Kulak hastalıklarının teşhisinde işitme testleri önemli bir yer tutarlar. İşitme testlerinin pek çok çeşidi bulunur ve her biri farklı konularda bilgi vermektedir. Hangisinin yapılacağı KBB hekimi tarafından hastanın şikayetlerine, muayene bulgularına ve diğer tetkik sonuçlarına göre belirlenir.

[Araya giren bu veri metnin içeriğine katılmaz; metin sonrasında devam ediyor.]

Lemma sys_step_inv ev s : sys_inv s -> sys_inv (sys_step ev s) /\
  evolves (w_store (sys_world s)) (w_store (sys_world (sys_step ev s)))
  /\ forall m, taken (w_broker (sys_world s)) m -> taken (w_broker (sys_world (sys_step ev s))) m.
Proof.
  intros Hinv. pose proof Hinv as (Hs & Hb & Hpt & Hall). destruct s as [ps w]. simpl in *.
  destruct ev as [i e|i wk fuel|x event|x before]; simpl.
  - destruct (ps !! i) as [p|] eqn:Hi; [|split; [done|]; split; [by apply evolves_same|done]].
    destruct (prog_step e p w) as [p' w'] eqn:Hst.
    pose proof (Forall_lookup_1 _ _ _ _ Hall Hi) as Hp.
    destruct (prog_step_ok e p w p' w' Hs Hb Hpt Hp Hst) as [(? & ? & Hev & Hmono & ?) Hp'].
    split; [|done]. repeat (split; [done|]). simpl. apply Forall_insert; [|done].
    eapply Forall_impl; [|done]. intros q Hq. destruct w' as [s' b' l'].
    by eapply proc_ok_evolves.
  - split; [|split; [by apply evolves_same|done]]. repeat (split; [done|]). simpl.
    apply Forall_insert; [done|]. exists [], []. split; [apply Run_safe|]. by split; constructor.
  - destruct (insert_evolves x event _ Hs) as (? & ? & ?). split; [by eapply store_step_ok|done].
  - destruct (prune_evolves x before _ Hs) as (? & ? & ?). split; [by eapply store_step_ok|done].
Qed.

Lemma sys_run_inv evs : forall s, sys_inv s -> sys_inv (sys_run evs s)
  /\ forall m, taken (w_broker (sys_world s)) m -> taken (w_broker (sys_world (sys_run evs s))) m.
Proof.
  induction evs as [|ev evs IH]; intros s Hs; [by split|]. simpl.
  destruct (sys_step_inv ev s Hs) as (Hs' & _ & Hm). destruct (IH _ Hs') as [? Hm'].
  split; [done|]. auto.
Qed.

Lemma sys_init_inv ws w :
  store_wf (w_store w) -> broker_wf (w_broker w) -> published_taken (w_store w) (w_broker w) ->
  sys_inv (sys_init ws w).
Proof.
  intros. repeat (split; [done|]). simpl. apply Forall_fmap, Forall_true. intros [wk fuel]. simpl.
  exists [], []. split; [apply Run_safe|]. by split; constructor.
Qed.

(** An event stays stored unpublished until the broker has its message. *)
Lemma sys_run_pending evs : forall s id m,
  sys_inv s -> contents (w_store (sys_world s)) !! id = Some (m, false) ->
  contents (w_store (sys_world (sys_run evs s))) !! id = Some (m, false)
  \/ taken (w_broker (sys_world (sys_run evs s))) m.
Proof.
  induction evs as [|ev evs IH]; intros s id m Hs Hl; [by left|]. simpl.
  destruct (sys_step_inv ev s Hs) as (Hs' & (_ & _ & Hev) & _).
  destruct (Hev _ _ Hl) as [[] Hl']; [|by apply IH]. right.
  apply (sys_run_inv evs _ Hs'). destruct Hs' as (_ & _ & Hpt & _). by eapply Hpt.
Qed.

End Safety.

(** ** The table keeps the promise of the store *)

Section TableStore.
Context `{Postgres}.

#[export] Instance table_store : Store db exec := {|
  ClaimPending := OutboxStore_ClaimPending;
  MarkPublished := OutboxStore_MarkPublished;
  Reschedule := OutboxStore_Reschedule;
  CountPending := OutboxStore_CountPending
|}.

#[export] Instance table_inserter : Inserter db exec := OutboxStore_Insert.

#[export] Instance table_pruner : Pruner db exec := outboxRepository_DeletePublishedBefore.

Definition row_message (row : Outbox) : stored :=
  ((RoutingKey row, Payload row), negb (pending row)).

Definition table_contents (d : db) : gmap Z stored := row_message <$> table d.

Lemma table_contents_bound d id m :
  db_wf d -> table_contents d !! id = Some m -> (id < next_id d)%Z.
Proof.
  intros Hwf. unfold table_contents. rewrite lookup_fmap_Some. intros (row & _ & Hl).
  by destruct (Hwf id row Hl) as (_ & ? & _).
Qed.

Lemma table_claim_law x limit d : db_wf d ->
  snd (OutboxStore_ClaimPending x limit d) = d /\
  forall evs, fst (OutboxStore_ClaimPending x limit d) = Ok evs ->
    Forall (fun ev => table_contents d !! ev_ID ev
                      = Some (ev_RoutingKey ev, ev_Payload ev, false)) evs.
Proof.
  intros Hwf. split; [apply Claim_store_snd|].
  unfold OutboxStore_ClaimPending, outboxRepository_ClaimPending. intros evs Heq.
  destruct (ClaimPendingOutboxEvents x limit d) as [[rows|e] d'] eqn:Hq; simplify_eq/=.
  rewrite !Forall_fmap. apply statement_Ok in Hq. destruct (limit <? 0)%Z; simplify_eq.
  apply Forall_take, list.Forall_forall. intros row [Hdue Hin]%list_elem_of_filter.
  apply elem_of_rows_by_id in Hin; [|done]. apply Is_true_true in Hdue. zbool.
  unfold table_contents. simpl. rewrite lookup_fmap, Hin. simpl. unfold row_message.
  unfold due, pending in *. by destruct (PublishedAt row).
Qed.

Lemma table_mark_law x id d : db_wf d ->
  let '(r, d') := OutboxStore_MarkPublished x id d in
  db_wf d' /\ next_id d' = next_id d
  /\ (table_contents d' = table_contents d
      \/ table_contents d' = alter (fun m => (m.1, true)) id (table_contents d))
  /\ (r = None -> table_contents d' = alter (fun m => (m.1, true)) id (table_contents d)).
Proof.
  intros Hwf. pose proof (Mark_store_wf x id d Hwf) as Hwf'.
  destruct (OutboxStore_MarkPublished x id d) as [r d'] eqn:Hq. simpl in Hwf'.
  unfold OutboxStore_MarkPublished, outboxRepository_MarkPublished in Hq.
  assert (Halter : forall a, MarkOutboxEventPublished x id d = a ->
    table_contents (snd a) = table_contents d /\ next_id (snd a) = next_id d
      /\ (exists e, fst a = Err e)
    \/ table_contents (snd a) = alter (fun m => (m.1, true)) id (table_contents d)
      /\ next_id (snd a) = next_id d).
  { intros [r0 d0] Hs. unfold MarkOutboxEventPublished, statement in Hs. unfold table_contents.
    destruct (x_fault x); simplify_eq/=; [right|left; eauto|right]; (split; [|done]);
      apply map_eq; intros i; rewrite lookup_fmap; destruct (decide (i = id)) as [->|];
      rewrite ?lookup_alter_eq, ?lookup_alter_ne, ?lookup_fmap by done; try done;
      by destruct (table d !! id). }
  destruct (MarkOutboxEventPublished x id d) as [r0 d0].
  destruct (Halter _ eq_refl) as [(? & ? & e & ?)|[? ?]]; destruct r0; simplify_eq/=;
    (split; [done|]; split; [done|]; split; [auto|done]).
Qed.

Lemma table_reschedule_law x id why at_ d : db_wf d ->
  let d' := snd (OutboxStore_Reschedule x id why at_ d) in
  db_wf d' /\ next_id d' = next_id d /\ table_contents d' = table_contents d.
Proof.
  intros Hwf. simpl. split; [by apply Reschedule_store_wf|].
  unfold OutboxStore_Reschedule, outboxRepository_Reschedule. rewrite wrapped_snd.
  apply (statement_inv (fun d' => next_id d' = next_id d /\ table_contents d' = table_contents d));
    [done|]. intros a d' Hq. simpl in Hq.
  destruct (table d !! id) as [row|] eqn:Hrow; [|by simplify_eq].
  destruct (MaxInt32 <=? Attempts row)%Z; simplify_eq/=. split; [done|].
  unfold table_contents, with_table. simpl. rewrite fmap_insert. apply insert_id.
  by rewrite lookup_fmap, Hrow.
Qed.

Lemma table_insert_law x ev d : db_wf d ->
  let d' := snd (OutboxStore_Insert x ev d) in
  db_wf d' /\ (next_id d <= next_id d')%Z
  /\ (table_contents d' = table_contents d
      \/ exists id payload, (next_id d <= id)%Z
           /\ table_contents d' = <[id := (nv_RoutingKey ev, payload, false)]> (table_contents d)).
Proof.
  intros Hwf. simpl. split; [by apply Insert_store_wf|].
  unfold OutboxStore_Insert, outboxRepository_Insert.
  match goal with |- context [InsertOutboxEvent x ?a d] =>
    assert (Hi : forall r d', InsertOutboxEvent x a d = (r, d') -> d' = d \/
      exists payload, next_id d' = (next_id d + 1)%Z /\ table_contents d'
        = <[next_id d := (nv_RoutingKey ev, payload, false)]> (table_contents d));
    [|destruct (InsertOutboxEvent x a d) as [r d'] eqn:Hq] end.
  { intros r d' [->|[row Hq]]%statement_cases; [by left|]. simpl in Hq.
    destruct (jsonb _) as [payload|]; simplify_eq/=. right. exists payload. split; [done|].
    unfold table_contents. simpl. by rewrite fmap_insert. }
  destruct (Hi _ _ eq_refl) as [->|(payload & Hn & Hc)].
  - destruct r; simpl; (split; [lia|by left]).
  - destruct r; simpl; (split; [lia|right]; exists (next_id d), payload; split; [lia|done]).
Qed.

Lemma table_prune_law x before d : db_wf d ->
  let d' := snd (outboxRepository_DeletePublishedBefore x before d) in
  db_wf d' /\ next_id d' = next_id d /\ table_contents d' ⊆ table_contents d
  /\ forall id m, table_contents d !! id = Some (m, false) ->
       table_contents d' !! id = Some (m, false).
Proof.
  intros Hwf. simpl. split; [by apply Delete_store_wf|].
  assert (Hd : snd (outboxRepository_DeletePublishedBefore x before d)
               = snd (DeletePublishedOutboxEventsBefore x before d)).
  { unfold outboxRepository_DeletePublishedBefore. by repeat case_match; simplify_eq/=. }
  rewrite Hd. apply (statement_inv (fun d' => next_id d' = next_id d
    /\ table_contents d' ⊆ table_contents d /\ forall id m,
       table_contents d !! id = Some (m, false) -> table_contents d' !! id = Some (m, false)));
    [done|]. intros a d' [= <- <-]. split; [done|]. unfold table_contents. simpl. split.
  - apply map_fmap_mono, map_filter_subseteq.
  - intros id m (row & Hm & Hl)%lookup_fmap_Some. apply lookup_fmap_Some. exists row.
    split; [done|]. apply map_lookup_filter_Some. split; [done|]. simpl.
    unfold row_message, pending, published_before in *. by destruct (PublishedAt row).
Qed.

#[export] Instance table_store_spec : StoreSpec db exec := {|
  store_wf := db_wf;
  contents := table_contents;
  key_bound := next_id;
  contents_bound := table_contents_bound;
  claim_law := table_claim_law;
  mark_law := table_mark_law;
  reschedule_law := table_reschedule_law;
  count_law := Count_store_snd;
  insert_law := table_insert_law;
  prune_law := table_prune_law
|}.
End TableStore.

(** ** A broker *)

(** The messages a broker has taken, in order; a publication may be refused, or
    taken while its confirmation is lost. *)
#[export] Instance queue_publisher : Publisher (list message) fault := fun y key payload b =>
  match y with
  | NoFault => (None, b ++ [(key, payload)])%list
  | Rejected e => (Some e, b)
  | Lost e => (Some e, b ++ [(key, payload)])%list
  end.

(** ** A run *)

Definition sample_worker : Worker :=
  NewWorker {| PollInterval := 0; BatchSize := 0; InitialBackoff := 0; MaxBackoff := 0 |} Nop.

Definition no_dur : ZerologFields := fun _ => "".

Definition quiet_env (now : Z) : env exec fault :=
  {| e_store := calm now; e_broker := NoFault; e_now := now; e_ctx := None |}.

(** [n] calls of worker [i] in a row, without faults. *)
Definition calls_of (i n : nat) (now : Z) : list (sysev exec fault) :=
  repeat (EvWorker i (quiet_env now)) n.

Definition empty_world : world db (list message) :=
  {| w_store := empty_db; w_broker := []; w_logs := [] |}.

Abbreviation run_from evs s :=
  (@sys_run _ _ (@table_store sample_postgres) (@table_inserter sample_postgres)
     (@table_pruner sample_postgres) _ _ queue_publisher no_dur evs s).
Abbreviation sample_run evs :=
  (run_from evs (@sys_init _ _ no_dur [(sample_worker, 5); (sample_worker, 5)] empty_world)).

(** Two workers on the same table publish the same event, with nothing
    failing: the row locks of a claim last only as long as its statement, which
    runs outside any transaction, so a second worker that claims between the
    first one's claim and its mark is handed the same event. *)
Theorem two_workers_publish_twice :
  let s := sample_run (EvRecord (calm 1000) (new_booking "{1}")
             :: calls_of 0 4 2000 ++ calls_of 1 6 2000 ++ calls_of 0 2 2000)%list in
  w_broker (sys_world s) = [("booking.confirmed", "{1}"); ("booking.confirmed", "{1}")]
  /\ table_contents (w_store (sys_world s)) !! 1%Z = Some ("booking.confirmed", "{1}", true).
Proof. vm_compute. done. Qed.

En sık uygulanan kulak testidir. Her iki kulağın değişik frekanslarda (ince ve kalın seslerdeki) duyabildiği en az ses şiddetini belirler. Hasta ses geçirmez bir kabine oturtulur. Bir kulaklık aracılığı ile hastanın kulağına ses verilir. Hasta sesi duyduğu zaman elindeki butona basarak işaret verir. Böylece işittiği ses seviyesi belirlenmiş olur.
Bu ölçümde hava yolu ve kemik yolu işitme seviyesi belirlenir. Hava yolu ölçümleri kulak kepçesinden beyine kadar olan işitme yolları hakkında bilgi verir. Kemik yolu ise iç kulaktan itibaren bilgi verir.
Hava yolu ve kemik yolu ölçümlerine bakarak işitme kaybının kulağın hangi bölümünden kaynaklandığı hakkında da bilgi edinilir.
Orta kulağın basıncını ölçmeye yarayan testtir.
Uygulanması çok kolaydır. Dış kulak yoluna sokulan bir prob ile orta kulaktaki basınç ölçülür. Sonuç olarak bir grafi ve basınç değeri elde edilir. Orta kulak iltihaplarında ve özellikle çocuklarda sık görülen genzi eti ya da allerjiye bağlı basınç problemlerinde basınçta düşme görülür.
Stapes orta kulaktaki üzengi kemiğine verilen addır. Stapes refleksi, sesli uyaran karşısında orta kulaktaki üzengi kemiğinin hareket etmesi ile oluşan bir reflekstir. Bu refleksin oluşumunu işitme siniri ve yüz siniri sağlar. Bir kulağa ses verildiğinde iki kulakta birden stapes hareket eder.
Timpanometri adı veriken alet ile ölçüm yapılır. Hastanın kulağına bir prob takılır. Ses verildiği zaman stapesin hareketi, orta kulak basıncındaki değişiklikler sayesinde ölçülür. Normalde stapes refleksi alınır. Alınamadığı durumlar bize bazı hastalıklar hakkında bilgi verir. özellikle otoskleroz adı verilen ve orta kulakta stapes kemikçiğinin kireçlenmesi hastalığında önemlidir. Bunu dışında yüz sinirinin hastalıklarında, beyin sapı hastalıklarında da bilgiler verir.
Hastanın konuşmaları anlama yüzdesini ölçmeye yarayan bir testtir. İşitme eşikleri belirlendikten sonra hastanın işitebileceği şiddette bazı kelimeler okunur. Hastanın bu kelimelerin ne kadarını tekrar edebildiğine göre ölçüm yapılır.
Özellikle işitme cihazı verilecek hastalarda, kronik orta kulak iltihabı için ameliyat olacak hastalarda, Meniere hastalığında, orta kulak kireçlenmesinde (otoskleroz) önemli olabilmektedir.
İç kulak ile ilgili hastalıklarda uygulanır.
Normal kulak ses şiddetindeki çok küçük artışları fark etmez. Ancak iç kulak ile ilgili problemlerde bu artışlar fark edilir. Yani SISI testi ile hastanın bu artışları fark etmesi iç kulak hastalığını gösterebilir. Uygulaması kolay bir testtir, ancak doktora fikir vermesine rağmen kesin tanı koydurucu bir test değildir.
Belirli bir tonda verilen sese karşı kulağın adaptasyon göstermesi prensibine dayanır. Hastaya ses verildiği zaman bir süre sonra bunu duymaz hale gelir. Belirli bir süre duyması için ses şiddetini çok arttırmak gerekebilir.
İşitme siniri ile ilgili hastalıklarda belirli tonda verilen sese adaptasyon çok çabuk gelişir. Yine fikir vermesine rağmen kesin tanı koydurucu bir test değildir.